> Task instructions: Beginning with the line where "Definition pending_zero : pending_slot" occurs, set down each line of the records through the final one, exactly and without additions.
[[ Extracted entries, beginning ]]
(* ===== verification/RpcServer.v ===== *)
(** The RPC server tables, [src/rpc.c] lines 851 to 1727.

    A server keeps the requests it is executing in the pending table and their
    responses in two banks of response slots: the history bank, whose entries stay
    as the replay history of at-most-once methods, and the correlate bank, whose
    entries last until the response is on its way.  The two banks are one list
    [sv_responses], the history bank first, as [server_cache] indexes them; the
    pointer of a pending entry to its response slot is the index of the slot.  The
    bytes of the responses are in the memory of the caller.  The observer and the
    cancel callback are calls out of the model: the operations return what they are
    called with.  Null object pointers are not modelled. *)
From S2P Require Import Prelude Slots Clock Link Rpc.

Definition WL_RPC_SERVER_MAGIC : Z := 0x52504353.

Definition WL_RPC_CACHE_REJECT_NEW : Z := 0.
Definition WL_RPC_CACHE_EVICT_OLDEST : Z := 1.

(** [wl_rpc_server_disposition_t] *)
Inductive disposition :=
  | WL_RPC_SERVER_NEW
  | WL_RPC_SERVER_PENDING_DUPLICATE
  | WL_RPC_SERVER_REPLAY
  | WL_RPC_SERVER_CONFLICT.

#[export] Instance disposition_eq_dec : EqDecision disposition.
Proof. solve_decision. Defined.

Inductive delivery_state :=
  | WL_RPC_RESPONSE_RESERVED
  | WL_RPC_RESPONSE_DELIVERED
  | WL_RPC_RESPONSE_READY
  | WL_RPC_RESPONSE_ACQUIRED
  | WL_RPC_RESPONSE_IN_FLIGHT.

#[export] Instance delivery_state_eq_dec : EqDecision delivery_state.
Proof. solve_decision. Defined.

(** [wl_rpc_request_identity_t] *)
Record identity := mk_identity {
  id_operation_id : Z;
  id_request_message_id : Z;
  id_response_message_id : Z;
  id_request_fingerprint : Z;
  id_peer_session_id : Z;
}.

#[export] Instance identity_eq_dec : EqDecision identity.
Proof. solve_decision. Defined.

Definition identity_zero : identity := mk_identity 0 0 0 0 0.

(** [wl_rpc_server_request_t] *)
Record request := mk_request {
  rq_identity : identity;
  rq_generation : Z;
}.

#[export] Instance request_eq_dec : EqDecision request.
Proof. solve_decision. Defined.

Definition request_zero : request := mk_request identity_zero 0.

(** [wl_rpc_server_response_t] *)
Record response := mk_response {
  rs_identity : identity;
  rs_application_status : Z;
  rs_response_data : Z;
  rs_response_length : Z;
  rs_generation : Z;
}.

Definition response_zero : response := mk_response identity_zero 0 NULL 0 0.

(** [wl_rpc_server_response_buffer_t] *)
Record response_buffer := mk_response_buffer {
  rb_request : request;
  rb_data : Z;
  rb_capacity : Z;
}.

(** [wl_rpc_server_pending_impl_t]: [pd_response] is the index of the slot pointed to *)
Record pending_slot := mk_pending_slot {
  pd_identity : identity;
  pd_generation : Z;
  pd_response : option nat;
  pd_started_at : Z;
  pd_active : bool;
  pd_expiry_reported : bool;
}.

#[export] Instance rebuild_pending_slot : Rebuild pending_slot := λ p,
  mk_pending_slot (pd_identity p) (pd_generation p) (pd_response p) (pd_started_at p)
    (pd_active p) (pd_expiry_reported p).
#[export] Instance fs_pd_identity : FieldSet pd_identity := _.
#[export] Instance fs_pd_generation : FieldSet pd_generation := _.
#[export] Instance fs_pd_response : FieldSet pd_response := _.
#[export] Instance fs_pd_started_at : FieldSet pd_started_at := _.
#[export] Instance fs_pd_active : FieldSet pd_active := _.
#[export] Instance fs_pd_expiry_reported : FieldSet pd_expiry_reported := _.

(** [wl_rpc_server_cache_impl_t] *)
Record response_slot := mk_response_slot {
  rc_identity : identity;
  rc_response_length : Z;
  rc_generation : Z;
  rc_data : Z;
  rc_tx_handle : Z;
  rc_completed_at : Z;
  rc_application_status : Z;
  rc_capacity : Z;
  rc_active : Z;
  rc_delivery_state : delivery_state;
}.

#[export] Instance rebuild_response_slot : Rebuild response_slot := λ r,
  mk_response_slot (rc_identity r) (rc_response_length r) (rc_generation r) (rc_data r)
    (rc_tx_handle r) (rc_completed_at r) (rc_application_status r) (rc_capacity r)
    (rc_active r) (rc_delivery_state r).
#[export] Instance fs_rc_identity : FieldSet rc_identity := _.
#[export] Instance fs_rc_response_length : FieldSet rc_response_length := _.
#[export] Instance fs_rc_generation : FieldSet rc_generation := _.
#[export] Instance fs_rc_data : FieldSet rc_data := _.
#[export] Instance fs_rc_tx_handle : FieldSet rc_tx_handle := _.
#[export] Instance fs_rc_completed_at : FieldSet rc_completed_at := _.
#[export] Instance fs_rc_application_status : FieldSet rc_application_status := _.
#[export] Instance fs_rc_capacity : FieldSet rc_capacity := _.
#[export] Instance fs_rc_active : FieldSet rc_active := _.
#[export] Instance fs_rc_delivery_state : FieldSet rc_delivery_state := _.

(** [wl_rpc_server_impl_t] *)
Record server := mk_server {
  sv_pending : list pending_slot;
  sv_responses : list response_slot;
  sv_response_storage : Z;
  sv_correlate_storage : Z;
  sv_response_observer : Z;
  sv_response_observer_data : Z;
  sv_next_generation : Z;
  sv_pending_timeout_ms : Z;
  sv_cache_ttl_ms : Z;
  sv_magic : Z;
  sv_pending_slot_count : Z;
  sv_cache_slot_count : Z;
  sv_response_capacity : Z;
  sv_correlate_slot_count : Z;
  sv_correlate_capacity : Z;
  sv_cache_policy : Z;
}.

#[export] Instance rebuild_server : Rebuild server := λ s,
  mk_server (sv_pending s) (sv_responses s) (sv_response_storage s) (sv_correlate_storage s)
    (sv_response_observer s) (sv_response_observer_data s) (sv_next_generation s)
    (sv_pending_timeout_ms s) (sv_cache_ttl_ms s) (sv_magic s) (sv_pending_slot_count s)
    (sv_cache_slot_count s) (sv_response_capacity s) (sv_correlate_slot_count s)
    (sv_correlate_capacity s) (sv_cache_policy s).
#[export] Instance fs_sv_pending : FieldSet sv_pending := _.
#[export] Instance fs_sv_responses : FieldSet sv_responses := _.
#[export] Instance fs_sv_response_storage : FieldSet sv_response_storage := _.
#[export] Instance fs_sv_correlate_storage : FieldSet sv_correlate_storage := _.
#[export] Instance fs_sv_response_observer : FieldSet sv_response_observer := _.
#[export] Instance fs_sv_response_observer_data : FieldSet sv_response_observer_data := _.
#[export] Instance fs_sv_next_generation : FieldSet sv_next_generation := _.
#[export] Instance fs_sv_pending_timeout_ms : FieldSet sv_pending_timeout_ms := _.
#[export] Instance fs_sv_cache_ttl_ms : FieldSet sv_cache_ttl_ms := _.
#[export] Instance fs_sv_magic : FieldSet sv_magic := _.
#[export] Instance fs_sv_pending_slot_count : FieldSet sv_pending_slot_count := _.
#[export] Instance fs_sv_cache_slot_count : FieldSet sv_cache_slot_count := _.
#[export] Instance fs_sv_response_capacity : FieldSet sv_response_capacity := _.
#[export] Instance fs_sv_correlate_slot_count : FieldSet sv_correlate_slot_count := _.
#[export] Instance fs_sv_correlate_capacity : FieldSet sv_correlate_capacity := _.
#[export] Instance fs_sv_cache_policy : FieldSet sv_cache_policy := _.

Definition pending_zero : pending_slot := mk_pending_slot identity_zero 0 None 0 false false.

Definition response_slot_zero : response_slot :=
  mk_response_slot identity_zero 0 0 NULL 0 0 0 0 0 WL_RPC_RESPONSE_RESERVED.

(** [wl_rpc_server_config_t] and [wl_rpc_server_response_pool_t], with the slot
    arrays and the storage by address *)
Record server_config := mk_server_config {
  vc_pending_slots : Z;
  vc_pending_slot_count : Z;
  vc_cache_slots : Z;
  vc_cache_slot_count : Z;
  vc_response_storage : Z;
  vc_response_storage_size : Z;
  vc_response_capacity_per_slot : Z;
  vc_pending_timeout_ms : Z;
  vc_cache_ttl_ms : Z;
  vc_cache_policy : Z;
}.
[[ Extracted entries, end ]]
> Exercise solution:
Definition pending_zero : pending_slot := mk_pending_slot identity_zero 0 None 0 false false.

Definition response_slot_zero : response_slot :=
  mk_response_slot identity_zero 0 0 NULL 0 0 0 0 0 WL_RPC_RESPONSE_RESERVED.

(** [wl_rpc_server_config_t] and [wl_rpc_server_response_pool_t], with the slot
    arrays and the storage by address *)
Record server_config := mk_server_config {
  vc_pending_slots : Z;
  vc_pending_slot_count : Z;
  vc_cache_slots : Z;
  vc_cache_slot_count : Z;
  vc_response_storage : Z;
  vc_response_storage_size : Z;
  vc_response_capacity_per_slot : Z;
  vc_pending_timeout_ms : Z;
  vc_cache_ttl_ms : Z;
  vc_cache_policy : Z;
}.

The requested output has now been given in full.